Thursday, September 6, 2018

Hell Hole Tour and Giveaway



Hell Hole: The Official Screenplay
by Donald Firesmith and Leland Anderson
Genre: SciFi, Paranormal Horror

When a huge hole opens up in the path of a controversial new pipeline, the oil company’s head of safety convinces her estranged husband to fly up to Alaska’s North Slope and investigate. But when geologist Jack Oswald rappels down into the mysterious pit, he discovers it is unlike anything he has ever seen. Giant wolf-like creatures attack the nearby protester camp, slaughtering both wildlife and people. When they kill protesters and even the oil company’s armed guards, a member of a secret society dedicated to defending humanity from demons has no choice but to reveal herself. The survivors soon learn there are worse monsters than hellhounds. To repair his broken marriage, Jack only needs to save his wife, defeat a devil, seal the hell hole, and put an end to Armageddon. What could possibly go wrong?
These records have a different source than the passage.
(* ===== verification/NoiseProofs.v ===== *)
(** * Noise: two peers in step

    The writer and the reader of a handshake message go through the same symmetric
    states.  [twins] relates them, [link] says which keys one knows of the other;
    every token keeps both, and leaves the reader behind what the writer wrote. *)

From S2P Require Import Prelude CryptoApi NoiseCrypto Noise.

(** ** The symmetric state *)

(** Equal but for the result of the last decryption. *)
Definition same_cipher (c c' : CipherState) : Prop :=
  c'.(algorithm) = c.(algorithm) /\ c'.(aeadKey) = c.(aeadKey) /\ c'.(ckey) = c.(ckey) /\ c'.(nonce) = c.(nonce).

(** A cipher that is empty or keyed, after at most [n] messages. *)
Definition good_cipher (n : Z) (c : CipherState) : Prop :=
  isNoiseAead c.(algorithm) = true /\ 0 <= c.(nonce) <= n
  /\ (c.(ckey) = [] \/ zlen c.(ckey) = 32 /\ c.(aeadKey) = c.(ckey)).

Definition twins (a b : HS) : Prop :=
  b.(tokens) = a.(tokens) /\ b.(complete) = a.(complete) /\ b.(usesPsk) = a.(usesPsk)
  /\ b.(msgIndex) = a.(msgIndex) /\ b.(hashAlgo) = a.(hashAlgo) /\ b.(hashLen) = a.(hashLen)
  /\ b.(psk) = a.(psk) /\ b.(ck) = a.(ck) /\ b.(h) = a.(h) /\ same_cipher a.(cs) b.(cs)
  /\ b.(role) <> a.(role).

(** Only the symmetric state changed. *)
Definition framed (a a' : HS) : Prop := exists ck' h' cs', a' = set_symmetric ck' h' cs' a.

Lemma framed_refl a : framed a a.
Proof. exists a.(ck), a.(h), a.(cs). by destruct a. Qed.

Lemma framed_trans a b c : framed a b -> framed b c -> framed a c.
Proof. intros (? & ? & ? & ->) (k & i & j & ->). by exists k, i, j. Qed.

Section Twins.
Context `{L : NoiseCryptoLaws}.

Definition good (n : Z) (a : HS) : Prop :=
  md_available a.(hashAlgo) = true /\ a.(hashLen) = Z.of_nat (md_size a.(hashAlgo))
  /\ zlen a.(h) = a.(hashLen) /\ zlen a.(ck) = a.(hashLen) /\ good_cipher n a.(cs).

(** Both went on in step. *)
Definition in_step (n : Z) (a b a' b' : HS) : Prop :=
  framed a a' /\ framed b b' /\ twins a' b' /\ good n a'.

Lemma in_step_refl n a b : twins a b -> good n a -> in_step n a b a b.
Proof. intros. split; [apply framed_refl |]. split; [apply framed_refl |]. done. Qed.

Lemma in_step_trans n n' a b a1 b1 a2 b2 :
  in_step n a b a1 b1 -> in_step n' a1 b1 a2 b2 -> in_step n' a b a2 b2.
Proof.
  intros (Ha & Hb & _) (Ha' & Hb' & Ht & Hg).
  split; [by eapply framed_trans |]. split; [by eapply framed_trans |]. done.
Qed.

Lemma hash_bound a : md_available a.(hashAlgo) = true -> a.(hashLen) = Z.of_nat (md_size a.(hashAlgo)) ->
  a.(hashLen) = 32 \/ a.(hashLen) = 64.
Proof. intros _ ->. destruct (hashAlgo a); simpl; auto. Qed.

(** [mixHash] of the same data. *)
Lemma mixHash_twins n a b data : twins a b -> good n a ->
  exists a' b', mixHash data a = (Some tt, a') /\ mixHash data b = (Some tt, b') /\ in_step n a b a' b'
    /\ a'.(cs) = a.(cs) /\ b'.(cs) = b.(cs).
Proof.
  intros (Ht & Hco & Hu & Hm & Ha & Hl & Hp & Hck & Hh & Hcs & Hr) (Hav & Hlen & Hzh & Hzc & Hc).
  set (next := digest a.(hashAlgo) (a.(h) ++ data)).
  assert (Hn : zlen next = a.(hashLen)) by (unfold next; rewrite digest_length; done).
  exists (set_h next a), (set_h next b). unfold mixHash. rewrite Ha, Hh, Hl. fold next. rewrite Hn, Z.eqb_refl.
  do 2 (split; [done |]). split; [| done]. split; [by exists a.(ck), next, a.(cs) |].
  split; [by exists b.(ck), next, b.(cs) |]. split; [| done]. unfold twins; cbn. done.
Qed.

Lemma substr_length l pos n : 0 <= pos -> 0 <= n -> pos + n <= zlen l -> zlen (substr l pos n) = n.
Proof.
  intros Hp Hn Hl. unfold substr. apply zlen_take. split; [done |]. unfold zlen in *. rewrite length_drop. lia.
Qed.

Lemma initializeKey_good key c : isNoiseAead c.(algorithm) = true -> zlen key = 32 ->
  initializeKey key c = mkCipher c.(algorithm) key c.(lastDecryptOk) key 0.
Proof.
  intros Ha Hk. unfold initializeKey, syncAeadKey, kCipherKeyLen. rewrite Ha, Hk. cbn [andb Z.eqb Pos.eqb ckey algorithm].
  rewrite Hk. cbn [Z.eqb]. destruct (algorithm c); [by vm_compute in Ha | done..].
Qed.

Lemma takeKey_twins n a b key m : twins a b -> good n a -> zlen key = 32 ->
  exists a' b', takeKey key m a = (Some tt, a') /\ takeKey key m b = (Some tt, b') /\ in_step 0 a b a' b'
    /\ hasKey a'.(cs) = true.
Proof.
  intros (Ht & Hco & Hu & Hm & Ha & Hl & Hp & Hck & Hh & (Hca & Hcb & Hcc & Hcd) & Hr) (Hav & Hlen & Hzh & Hzc & Hc) Hk.
  assert (Hia : isNoiseAead a.(cs).(algorithm) = true) by apply Hc.
  unfold takeKey, mbind, hio_bind, hset, hget. cbn [cs set_cs set_symmetric].
  rewrite !initializeKey_good by (try done; by rewrite Hca). unfold hguard, hasKey. cbn [ckey]. rewrite Hk. cbn.
  do 2 eexists. do 2 (split; [done |]). split; [| unfold hasKey; cbn; by rewrite Hk].
  split; [by do 3 eexists |]. split; [by do 3 eexists |]. split.
  - unfold twins, same_cipher. cbn. done.
  - unfold good, good_cipher. cbn. repeat (split; [done |]). by right.
Qed.

Lemma hs_hkdf_twins a b m k : twins a b -> hs_hkdf m k b = hs_hkdf m k a.
Proof.
  intros (Ht & Hco & Hu & Hm & Ha & Hl & Hp & Hck & Hh & Hcs & Hr). unfold hs_hkdf. by rewrite Ha, Hl, Hck.
Qed.

Lemma hs_hkdf_length n a m k : good n a -> 2 <= k <= 3 -> zlen (hs_hkdf m k a) = a.(hashLen) * k.
Proof.
  intros (Hav & Hlen & Hzh & Hzc & Hc) Hk. destruct (hash_bound a Hav Hlen). 
  all: unfold hs_hkdf; test_false; rewrite hkdf_length by (unfold INT_MAX; (done || lia)); lia.
Qed.

Lemma bind_some {A B} (m : hio A) (k : A -> hio B) d a d' : m d = (Some a, d') -> (m ≫= k) d = k a d'.
Proof. intros Hm. unfold mbind, hio_bind. by rewrite Hm. Qed.

Lemma bind_set {B} (f : HS -> HS) (k : unit -> hio B) d : (hset f ≫= k) d = k tt (f d).
Proof. done. Qed.

Lemma bind_guard {B} (c : bool) m (k : unit -> hio B) d : c = true -> (hguard c m ≫= k) d = k tt d.
Proof. by intros ->. Qed.

(** A new chaining key of the right size keeps both in step. *)
Lemma set_ck_twins n a b k : twins a b -> good n a -> zlen k = a.(hashLen) ->
  in_step n a b (set_ck k a) (set_ck k b).
Proof.
  intros (Ht & Hco & Hu & Hm & Ha & Hl & Hp & Hck & Hh & Hcs & Hr) (Hav & Hlen & Hzh & Hzc & Hc) Hk.
  split; [by do 3 eexists |]. split; [by do 3 eexists |]. split; unfold twins, good; cbn; done.
Qed.

Lemma mixKey_twins n a b m : twins a b -> good n a ->
  exists a' b', mixKey m a = (Some tt, a') /\ mixKey m b = (Some tt, b') /\ in_step 0 a b a' b'
    /\ hasKey a'.(cs) = true.
Proof.
  intros Ht Hg. unfold mixKey. rewrite (hs_hkdf_twins a b) by done.
  assert (Hl : b.(hashLen) = a.(hashLen)) by apply Ht. rewrite Hl.
  pose proof (hs_hkdf_length n a m 2 Hg ltac:(lia)) as Hz. rewrite Hz, Z.eqb_refl. cbn [negb].
  set (outputs := hs_hkdf m 2 a) in *. rewrite !bind_set.
  assert (Hb : a.(hashLen) = 32 \/ a.(hashLen) = 64) by (apply hash_bound; apply Hg).
  assert (H1 : in_step n a b (set_ck (substr outputs 0 a.(hashLen)) a) (set_ck (substr outputs 0 a.(hashLen)) b)).
  { apply set_ck_twins; [done | done |]. apply substr_length; lia. }
  pose proof H1 as (_ & _ & Ht1 & Hg1).
  match goal with |- context [takeKey ?k ?t] =>
    destruct (takeKey_twins n _ _ k t Ht1 Hg1) as (a' & b' & Ea & Eb & Hs & Hk) end.
  { apply substr_length; unfold kCipherKeyLen; lia. }
  exists a', b'. do 2 (split; [done |]). split; [| done]. eapply in_step_trans. 1: exact H1. exact Hs.
Qed.

Lemma mixKeyAndHash_twins n a b m : twins a b -> good n a ->
  exists a' b', mixKeyAndHash m a = (Some tt, a') /\ mixKeyAndHash m b = (Some tt, b') /\ in_step 0 a b a' b'.
Proof.
  intros Ht Hg. unfold mixKeyAndHash. rewrite (hs_hkdf_twins a b) by done.
  assert (Hl : b.(hashLen) = a.(hashLen)) by apply Ht. rewrite Hl.
  pose proof (hs_hkdf_length n a m 3 Hg ltac:(lia)) as Hz. rewrite Hz, Z.eqb_refl. cbn [negb].
  set (outputs := hs_hkdf m 3 a) in *. rewrite !bind_set.
  assert (Hb : a.(hashLen) = 32 \/ a.(hashLen) = 64) by (apply hash_bound; apply Hg).
  assert (H1 : in_step n a b (set_ck (substr outputs 0 a.(hashLen)) a) (set_ck (substr outputs 0 a.(hashLen)) b)).
  { apply set_ck_twins; [done | done |]. apply substr_length; lia. }
  pose proof H1 as (_ & _ & Ht1 & Hg1).
  destruct (mixHash_twins n _ _ (substr outputs a.(hashLen) a.(hashLen)) Ht1 Hg1)
    as (a2 & b2 & Ea2 & Eb2 & H2 & _). pose proof H2 as (_ & _ & Ht2 & Hg2).
  rewrite (bind_some _ _ _ _ _ Ea2), (bind_some _ _ _ _ _ Eb2).
  match goal with |- context [takeKey ?k ?t] =>
    destruct (takeKey_twins n _ _ k t Ht2 Hg2) as (a' & b' & Ea & Eb & Hs & Hk) end.
  { apply substr_length; unfold kCipherKeyLen; lia. }
  exists a', b'. do 2 (split; [done |]). eapply in_step_trans; [exact H1 |]. eapply in_step_trans; eassumption.
Qed.

Lemma dhMix_twins n a b x y : twins a b -> good n a -> proper_key x -> proper_key y ->
  exists a' b', dhMix x.(privateKey) y.(publicKey) a = (Some tt, a')
    /\ dhMix y.(privateKey) x.(publicKey) b = (Some tt, b') /\ in_step 0 a b a' b'.
Proof.
  intros Ht Hg Hx Hy. unfold dhMix. destruct (dh_agree x y Hx Hy) as [E Hl]. rewrite <- E, Hl. rewrite !bind_guard by done.
  destruct (mixKey_twins n a b (dh x.(privateKey) y.(publicKey)) Ht Hg) as (a' & b' & Ea & Eb & Hs & _).
  by exists a', b'.
Qed.

Lemma encodeNonce_length a n : zlen (encodeNonce a n) = 12.
Proof. unfold encodeNonce. case_bool_decide; unfold zlen; rewrite length_app, ?length_rev, length_be_encode; done. Qed.

Lemma set_cs_twins n a b c c' : twins a b -> good n a -> same_cipher c c' -> good_cipher (n + 1) c ->
  in_step (n + 1) a b (set_cs c a) (set_cs c' b).
Proof.
  intros (Ht & Hco & Hu & Hm & Ha & Hl & Hp & Hck & Hh & Hcs & Hr) (Hav & Hlen & Hzh & Hzc & Hc) Hs Hg.
  split; [by do 3 eexists |]. split; [by do 3 eexists |]. split; unfold twins, good; cbn; done.
Qed.

Lemma good_mono n n' a : n <= n' -> good n a -> good n' a.
Proof.
  intros Hn (Hav & Hlen & Hzh & Hzc & Hi & Hb & Hc). do 4 (split; [done |]). split; [done |]. split; [lia | done].
Qed.

Lemma same_hasKey c c' : same_cipher c c' -> hasKey c' = hasKey c.
Proof. intros (_ & _ & E & _). unfold hasKey. by rewrite E. Qed.

(** What one side encrypts the other decrypts. *)
Lemma cipher_twins n c c' ad p : same_cipher c c' -> good_cipher n c -> n < 2 ^ 32 -> hasKey c = true ->
  zlen ad <= INT_MAX -> zlen p <= INT_MAX - 16 ->
  exists ct k d d', encryptWithAd ad p c = (ct, k, d) /\ decryptWithAd ad ct c' = (p, d')
    /\ zlen ct = zlen p + 16 /\ d'.(lastDecryptOk) = true /\ same_cipher d d' /\ good_cipher (n + 1) d.
Proof.
  intros (Ha & Hak & Hk & Hn) (Hi & Hb & [He | (Hz & Hke)]) Hn32 Hh Had Hp.
  { unfold hasKey in Hh. by rewrite He in Hh. }
  destruct (aead_roundtrip c.(algorithm) c.(aeadKey) (encodeNonce c.(algorithm) c.(nonce)) ad p)
    as (ct & Es & Hl & Eo); [congruence | apply encodeNonce_length | done | done |].
  assert (Hh' : hasKey c' = true) by (unfold hasKey in *; by rewrite Hk).
  assert (Hu : u64 (c.(nonce) + 1) = c.(nonce) + 1) by (unfold wrapu; rewrite Z.mod_small; lia).
  unfold encryptWithAd, decryptWithAd, decryptWithNonce, transportNonceAllowed. rewrite Hh. cbn [negb].
  replace (c.(nonce) <=? MaxNonce) with true by (unfold MaxNonce; lia). rewrite Es, Hu. cbn [negb].
  exists ct, c.(nonce), (withNonce (c.(nonce) + 1) c), (withNonce (c.(nonce) + 1) (withOk true c')).
  split; [done |]. replace (hasKey (withOk false c')) with (hasKey c') by done. rewrite Hh', Hn. cbn [negb].
  unfold kTagLen. pose proof (zlen_nonneg p). replace (zlen ct <? 16) with false by lia.
  replace (c.(nonce) <=? MaxNonce) with true by (unfold MaxNonce; lia). cbn [negb withOk algorithm aeadKey].
  rewrite Ha, Hak, Eo. cbn [lastDecryptOk]. split; [cbn; by rewrite ?Hn, Hu |]. split; [done |]. split; [done |].
  split; [done |]. split; [done |]. split; [cbn; lia |]. right. done.
Qed.

Lemma crypt_twins n a b p : twins a b -> good n a -> n < 2 ^ 32 -> zlen p <= INT_MAX - 16 ->
  exists ct a' b', encryptAndHash p a = (Some ct, a') /\ decryptAndHash ct b = (Some p, b')
    /\ zlen ct = zlen p + (if hasKey a.(cs) then 16 else 0) /\ in_step (n + 1) a b a' b'.
Proof.
  intros Ht Hg Hn Hp. assert (Hcs : same_cipher a.(cs) b.(cs)) by apply Ht. assert (Hh : b.(h) = a.(h)) by apply Ht.
  unfold encryptAndHash, decryptAndHash. rewrite (same_hasKey _ _ Hcs), Hh. pose proof (zlen_nonneg p).
  destruct (hasKey a.(cs)) eqn:Hk.
  - assert (Hah : zlen a.(h) <= INT_MAX).
    { destruct Hg as (Hav & Hlen & -> & _). destruct (hash_bound a Hav Hlen); unfold INT_MAX; lia. }
    assert (Hgc : good_cipher n a.(cs)) by apply Hg.
    destruct (cipher_twins n _ _ a.(h) p Hcs Hgc Hn Hk Hah Hp) as (ct & k & d & d' & Ee & Ed & Hl & Hok & Hsd & Hgd).
    rewrite Ee. pose proof (set_cs_twins n a b d d' Ht Hg Hsd Hgd) as H1. pose proof H1 as (_ & _ & Ht1 & Hg1).
    destruct (mixHash_twins _ _ _ ct Ht1 Hg1) as (a' & b' & Ea & Eb & H2 & _).
    exists ct, a', b'. rewrite Ed. unfold kTagLen. replace (zlen ct <? 16) with false by lia.
    rewrite !bind_set, !bind_guard by (try done; lia). rewrite (bind_some _ _ _ _ _ Ea), (bind_some _ _ _ _ _ Eb).
    do 3 (split; [done |]). eapply in_step_trans; [exact H1 | exact H2].
  - apply (good_mono n (n + 1)) in Hg; [| lia].
    destruct (mixHash_twins _ _ _ p Ht Hg) as (a' & b' & Ea & Eb & H2 & _). exists p, a', b'.
    rewrite (bind_some _ _ _ _ _ Ea), (bind_some _ _ _ _ _ Eb). do 2 (split; [done |]). split; [lia | done].
Qed.
End Twins.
This movie script for the full-length feature film, Hell Hole, is based on Donald Firesmith's novel, Hell Holes: What Lurks Below.





Hell Holes
Book 1: What Lurks Below

It’s August in Alaska, and geology professor Jack Oswald prepares for the new school year. But when hundreds of huge holes mysteriously appear overnight in the frozen tundra north of the Arctic Circle, Jack receives an unexpected phone call. An oil company exec hires Jack to investigate, and he picks his climatologist wife and two of their graduate students as his team. Uncharacteristically, Jack also lets Aileen O’Shannon, a bewitchingly beautiful young photojournalist, talk him into coming along as their photographer. When they arrive in the remote oil town of Deadhorse, the exec and a biologist to protect them from wild animals join the team. Their task: to assess the risk of more holes opening under the Trans-Alaska Pipeline and the wells and pipelines that feed it. But they discover a far worse danger lurks below. When it emerges, it threatens to shatter Jack’s unshakable faith in science. And destroy us all…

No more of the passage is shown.